His childhood teacher says: ‘He demonstrated unequivocal musical talent, but he was also an individualist and not terribly diligent, and because he played everything easily from hearing it, he found learning the notes fatiguing. He was incredibly unexcitable and in fact not ambitious. Success, failure – nothing disturbed his calm.’

Read on here.


  • HB says:

    Is there a way of accessing the referenced newspaper article in full, without the complete truncation imposed on it by the paper, for non-subscribers? Thank you,

  • anon says:

    It is paradoxical that classical music accepts as child prodigies anyone young with the technical gifts to execute some defined task, and that classical music favors child prodigies over experienced, but unfamous, adults who can execute the same defined task: it undermines the whole received idea that classical music is somehow more profound and more intellectual than other music.

    What does it say about Mahler that an 18 year old can “conduct” his 9th?

    What does it say about the listener who, after watching a performance of an 18 year old conducting Mahler’s 9th, jumps for joy in a standing ovation?

    Contrast jazz, it admits but 1 child prodigy every several generations.

    • JoBe says:

      “What does it say about Mahler that an 18 year old can “conduct” his 9th?”
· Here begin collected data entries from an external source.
Definition SmfAssociation_new (now node_id : Z) (peer_addr : SocketAddr) (recovery_ts : Z)
    : SmfAssociation :=
  mkAssociation node_id peer_addr recovery_ts Active ∅ now HeartbeatTracker_new.

Definition set_as_sessions (f : gmap Z SessionData → gmap Z SessionData) (a : SmfAssociation) :=
  mkAssociation (as_node_id a) (as_peer_addr a) (as_recovery_ts a) (as_state a)
    (f (as_sessions a)) (as_last_activity a) (as_heartbeat a).

(** ** The server *)

Record UrrConfig := mkUrrConfig {
  uc_urr_id : Z;
  uc_seid : Z;
  uc_cp_seid : Z;
  uc_measurement_method : Z;
  uc_reporting_triggers : Z;
  uc_volume_threshold_total : option Z;
  uc_measurement_period : option Z;
  uc_last_report : Z;
  uc_threshold_reported : bool;
  uc_ur_seqn : Z;
}.

Record PfcpServer := mkServer {
  n4_addr : Z;
  n3_addr : Z;
  recovery_ts : Z;
  associations : gmap Z SmfAssociation;
  next_seid : Z;
  next_teid : Z;
  sessions : gmap Z SessionData;
  urr_configs : gmap (Z * Z) UrrConfig;
  peer_addr : option SocketAddr;
  last_activity : Z;
  tx_tui : bool;
  session_store : bool;
  next_report_seq : Z;
}.

(** [wrapping_add] on [u32]. *)
Definition wrapping_add32 (a b : Z) : Z := wrap 32 (a + b).

Definition PfcpServer_new (unix_now now n4 n3 : Z) : PfcpServer :=
  mkServer n4 n3 (wrapping_add32 (wrap 32 unix_now) 2208980800) ∅ 1 1000 ∅ ∅ None now false false 1000.

Definition set_associations f s := mkServer (n4_addr s) (n3_addr s) (recovery_ts s)
  (f (associations s)) (next_seid s) (next_teid s) (sessions s) (urr_configs s) (peer_addr s)
  (last_activity s) (tx_tui s) (session_store s) (next_report_seq s).
Definition set_sessions f s := mkServer (n4_addr s) (n3_addr s) (recovery_ts s)
  (associations s) (next_seid s) (next_teid s) (f (sessions s)) (urr_configs s) (peer_addr s)
  (last_activity s) (tx_tui s) (session_store s) (next_report_seq s).
Definition set_urr_configs f s := mkServer (n4_addr s) (n3_addr s) (recovery_ts s)
  (associations s) (next_seid s) (next_teid s) (sessions s) (f (urr_configs s)) (peer_addr s)
  (last_activity s) (tx_tui s) (session_store s) (next_report_seq s).
Definition set_peer_addr v s := mkServer (n4_addr s) (n3_addr s) (recovery_ts s)
  (associations s) (next_seid s) (next_teid s) (sessions s) (urr_configs s) v
  (last_activity s) (tx_tui s) (session_store s) (next_report_seq s).
Definition set_last_activity v s := mkServer (n4_addr s) (n3_addr s) (recovery_ts s)
  (associations s) (next_seid s) (next_teid s) (sessions s) (urr_configs s) (peer_addr s)
  v (tx_tui s) (session_store s) (next_report_seq s).
Definition set_counters seid teid report s := mkServer (n4_addr s) (n3_addr s) (recovery_ts s)
  (associations s) seid teid (sessions s) (urr_configs s) (peer_addr s)
  (last_activity s) (tx_tui s) (session_store s) report.

Definition set_session_store (s : PfcpServer) := mkServer (n4_addr s) (n3_addr s)
  (recovery_ts s) (associations s) (next_seid s) (next_teid s) (sessions s) (urr_configs s)
  (peer_addr s) (last_activity s) (tx_tui s) true (next_report_seq s).

Definition set_tui_sender (s : PfcpServer) := mkServer (n4_addr s) (n3_addr s)
  (recovery_ts s) (associations s) (next_seid s) (next_teid s) (sessions s) (urr_configs s)
  (peer_addr s) (last_activity s) true (session_store s) (next_report_seq s).

Definition get_association (node_id : Z) (s : PfcpServer) : option SmfAssociation :=
  associations s !! node_id.

(** The allocators: the value handed out and the server after it. *)
Definition alloc_seid (s : PfcpServer) : Z * PfcpServer :=
  (next_seid s, set_counters (wrap 64 (next_seid s + 1)) (next_teid s) (next_report_seq s) s).
Definition alloc_teid (s : PfcpServer) : Z * PfcpServer :=
  (next_teid s, set_counters (next_seid s) (wrap 32 (next_teid s + 1)) (next_report_seq s) s).
Definition alloc_report_seq (s : PfcpServer) : Z * PfcpServer :=
  (next_report_seq s,
   set_counters (next_seid s) (next_teid s) (wrap 32 (next_report_seq s + 1)) s).

(** [Instant::elapsed]: saturating. *)
Definition elapsed (now t : Z) : Z := Z.max 0 (now - t).

(** [check_keepalive]: the heartbeat to send, its destination, and the
    sequence number afterwards. *)
Definition check_keepalive (now unix_now interval : Z) (s : PfcpServer) (seq : Z)
    : outcome PfcpError (option (list Z * SocketAddr)) * Z :=
  if elapsed now (last_activity s) <? interval then (Ok None, seq) else
  match peer_addr s with
  | None => (Ok None, seq)
  | Some peer =>
      let msg := msg_new (new_node_msg PFCP_HEARTBEAT_REQ seq) in
      let msg := add_recovery_timestamp msg (wrapping_add32 (wrap 32 unix_now) 2208988800) in
      (m ← finish msg; mret (Some (m, peer)), wrap 32 (seq + 1))
  end.

Definition touch_activity (now : Z) (s : PfcpServer) : PfcpServer := set_last_activity now s.
(* ===== verification/SessionStore.v ===== *)
(** * The session store ([upf-edge/src/session_store.rs])

    Sessions are kept in Redis as one hash per session, with its numbers as
    text.  The Redis client is a parameter: an interface of the five operations
    the code uses, and as its laws what Redis documents of a command that
    succeeded; nothing is assumed of one that failed.  The store refines a
    finite map of sessions. *)

From S2P Require Import Prelude Text Types Header Ie Builder Common Server.

Definition KEY_PREFIX : str := lit "upf:session:".

(** ** The client *)

Class Redis (R E : Type) := {
  get_connection : st R E unit;
  (** a pipeline of [HSET key field value] *)
  exec_hset : list (str * str * str) → st R E unit;
  del : str → st R E unit;
  keys : str → st R E (list str);
  hgetall : str → st R E (gmap str str);
}.

Section store.
Context {R E : Type}.
Context `{!Redis R E}.

Definition save (seid : Z) (data : SessionData) : st R E unit :=
  get_connection;;
  let key := KEY_PREFIX ++ show_dec seid in
  exec_hset
    [ (key, lit "ue_ip", show_ipv4 (sd_ue_ip data));
      (key, lit "teid", show_dec (sd_teid data));
      (key, lit "gnb_ip", show_ipv4 (sd_gnb_ip data));
      (key, lit "cp_seid", show_dec (sd_cp_seid data)) ].

Definition delete_session (seid : Z) : st R E unit :=
  get_connection;;
  let key := KEY_PREFIX ++ show_dec seid in
  del key.

(** [fields.get(f).and_then(|s| s.parse().ok()).unwrap_or(d)] *)
Definition field (fields : gmap str str) (f : string) (parse : str → option Z) (d : Z) : Z :=
  default d (fields !! lit f ≫= parse).

Definition session_of_fields (fields : gmap str str) : SessionData :=
  {| sd_ue_ip := field fields "ue_ip" parse_ipv4 0;
     sd_teid := field fields "teid" (parse_uint 32) 0;
     sd_gnb_ip := field fields "gnb_ip" parse_ipv4 0;
     sd_cp_seid := field fields "cp_seid" (parse_uint 64) 0 |}.

Fixpoint load_keys (ks : list str) : st R E (list (Z * SessionData)) :=
  match ks with
  | [] => mret []
  | key :: ks =>
      match parse_uint 64 (trim_start_matches KEY_PREFIX key) with
      | None => load_keys ks
      | Some seid =>
          fields ← hgetall key;
          rest ← load_keys ks;
          mret ((seid, session_of_fields fields) :: rest)
      end
  end.

Definition load_all : st R E (list (Z * SessionData)) :=
  get_connection;;
  ks ← keys (KEY_PREFIX ++ lit "*");
  load_keys ks.
End store.

(** ** What Redis promises *)

Definition hset (c : gmap str (gmap str str)) (cmd : str * str * str) : gmap str (gmap str str) :=
  <[cmd.1.1 := <[cmd.1.2 := cmd.2]> (default ∅ (c !! cmd.1.1))]> c.

Definition has_prefix (p k : str) : Prop := ∃ s, k = p ++ s.

Class RedisLaws (R E : Type) `{!Redis R E} := {
  contents : R → gmap str (gmap str str);
  get_connection_ok r r' : get_connection r = (Ok (), r') → contents r' = contents r;
  exec_hset_ok cmds r r' :
    exec_hset cmds r = (Ok (), r') → contents r' = foldl hset (contents r) cmds;
  del_ok k r r' : del k r = (Ok (), r') → contents r' = delete k (contents r);
  (** the keys that match a literal prefix followed by a star *)
  keys_ok p r ks r' :
    Forall (λ c, c ∉ lit "*?[]^-\") p → keys (p ++ lit "*") r = (Ok ks, r') →
    contents r' = contents r ∧ NoDup ks ∧
    ∀ k, k ∈ ks ↔ is_Some (contents r !! k) ∧ has_prefix p k;
  hgetall_ok k r f r' :
    hgetall k r = (Ok f, r') → contents r' = contents r ∧ f = default ∅ (contents r !! k);
}.

(** ** The refinement *)

Definition session_key (seid : Z) : str := KEY_PREFIX ++ show_dec seid.

Definition fields_of (data : SessionData) : gmap str str :=
  <[lit "cp_seid" := show_dec (sd_cp_seid data)]>
  (<[lit "gnb_ip" := show_ipv4 (sd_gnb_ip data)]>
  (<[lit "teid" := show_dec (sd_teid data)]>
  (<[lit "ue_ip" := show_ipv4 (sd_ue_ip data)]> ∅))).

Definition wf_sessions (m : gmap Z SessionData) : Prop :=
  ∀ seid data, m !! seid = Some data → u64 seid ∧ wf_data data.

(** The hashes under the prefix are exactly those of the sessions. *)
Definition represents (c : gmap str (gmap str str)) (m : gmap Z SessionData) : Prop :=
  wf_sessions m ∧
  (∀ seid, u64 seid → c !! session_key seid = fields_of <$> m !! seid) ∧
  (∀ k, has_prefix KEY_PREFIX k → is_Some (c !! k) → ∃ seid, u64 seid ∧ k = session_key seid).

Lemma show_dec_inj x y : u64 x → u64 y → show_dec x = show_dec y → x = y.
Proof.
  intros Hx Hy Hs. apply (f_equal (parse_uint 64)) in Hs.
  rewrite !parse_show_uint in Hs by (done || lia). by injection Hs.
Qed.

Lemma session_key_inj x y : u64 x → u64 y → session_key x = session_key y → x = y.
Proof. intros Hx Hy Hs. apply (app_inv_head KEY_PREFIX) in Hs. by apply show_dec_inj. Qed.

(** The prefix is stripped once: a number does not start with it. *)
Lemma strip_key seid : 0 ≤ seid → trim_start_matches KEY_PREFIX (session_key seid) = show_dec seid.
Proof.
  intros Hs. unfold trim_start_matches, session_key.
  set (n := show_dec seid). assert (length (KEY_PREFIX ++ n) = S (11 + length n)) as ->
    by (rewrite length_app; done).
  cbn [trim_start_matches_fuel]. rewrite (proj2 (strip_prefix_spec _ _ n) eq_refl).
  pose proof (show_uint_digits 10 seid ltac:(lia) Hs) as Hd. fold (show_dec seid) in Hd. fold n in Hd.
  destruct n as [|c n]; [done|]. apply Forall_cons_1 in Hd as [Hd _].
  destruct Hd as (d & Hd & ->). cbn [Nat.add trim_start_matches_fuel].
  destruct (strip_prefix KEY_PREFIX (_ :: n)) as [s|] eqn:Es; [|done].
  apply strip_prefix_spec in Es. change KEY_PREFIX with (117 :: tail KEY_PREFIX) in Es.
  injection Es as Ec _. unfold digit_char in Ec. by replace (d <? 10) with true in Ec by lia; lia.
Qed.

Lemma field_fields_of data :
  wf_data data → session_of_fields (fields_of data) = data.
Proof.
  intros (Hu & Ht & Hg & Hc). unfold session_of_fields, field, fields_of, u32, u64 in *.
  repeat first [ rewrite lookup_insert_eq
    | rewrite lookup_insert_ne by (intros Ek; vm_compute in Ek; discriminate Ek) ].
  cbn [mbind option_bind]. rewrite !parse_show_ipv4, !parse_show_uint by (done || lia).
  by destruct data.
Qed.

Lemma session_key_prefix seid : has_prefix KEY_PREFIX (session_key seid).
Proof. by eexists. Qed.

(** The pipeline of [save] writes every field of the hash. *)
Lemma hset_fields c seid data :
  (c !! session_key seid = None ∨ ∃ d, c !! session_key seid = Some (fields_of d)) →
  foldl hset c
    [ (session_key seid, lit "ue_ip", show_ipv4 (sd_ue_ip data));
      (session_key seid, lit "teid", show_dec (sd_teid data));
      (session_key seid, lit "gnb_ip", show_ipv4 (sd_gnb_ip data));
      (session_key seid, lit "cp_seid", show_dec (sd_cp_seid data)) ] =
  <[session_key seid := fields_of data]> c.
Proof.
  intros Hc. cbn [foldl]. unfold hset at 1 2 3 4. cbn [fst snd].
  rewrite !lookup_insert_eq, !insert_insert_eq. cbn [default]. f_equal.
  destruct Hc as [-> |[d ->]]; [done|]. unfold default, id, fields_of.
  apply map_eq. intros k.
  destruct (decide (k = lit "cp_seid")) as [->|]; [by rewrite !lookup_insert_eq|].
  rewrite !(lookup_insert_ne _ (lit "cp_seid")) by done.
  destruct (decide (k = lit "gnb_ip")) as [->|]; [by rewrite !lookup_insert_eq|].
  rewrite !(lookup_insert_ne _ (lit "gnb_ip")) by done.
  destruct (decide (k = lit "teid")) as [->|]; [by rewrite !lookup_insert_eq|].
  rewrite !(lookup_insert_ne _ (lit "teid")) by done.
  destruct (decide (k = lit "ue_ip")) as [->|]; [by rewrite !lookup_insert_eq|].
  repeat (rewrite lookup_insert_ne by done). done.
Qed.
      I think that it says nothing about Mahler but everything about the great conductors (like Bruno Walter and Otto Klemperer, obviously) who pioneered the performances of that difficult work and made it not only accessible but, in the end, so familiar that any good young musician can perform it at any time. A bit like what Pablo Casals did with Bach’s cello suites.

  • Elvira says:

    I wonder Lahav Shani,Gustavo Dudamel….
    Is going to be a good idea?

  • Anon! A Moose! says:

    Would that every conductor had his ‘simple rule’ tattooed on the inside of their eyelids.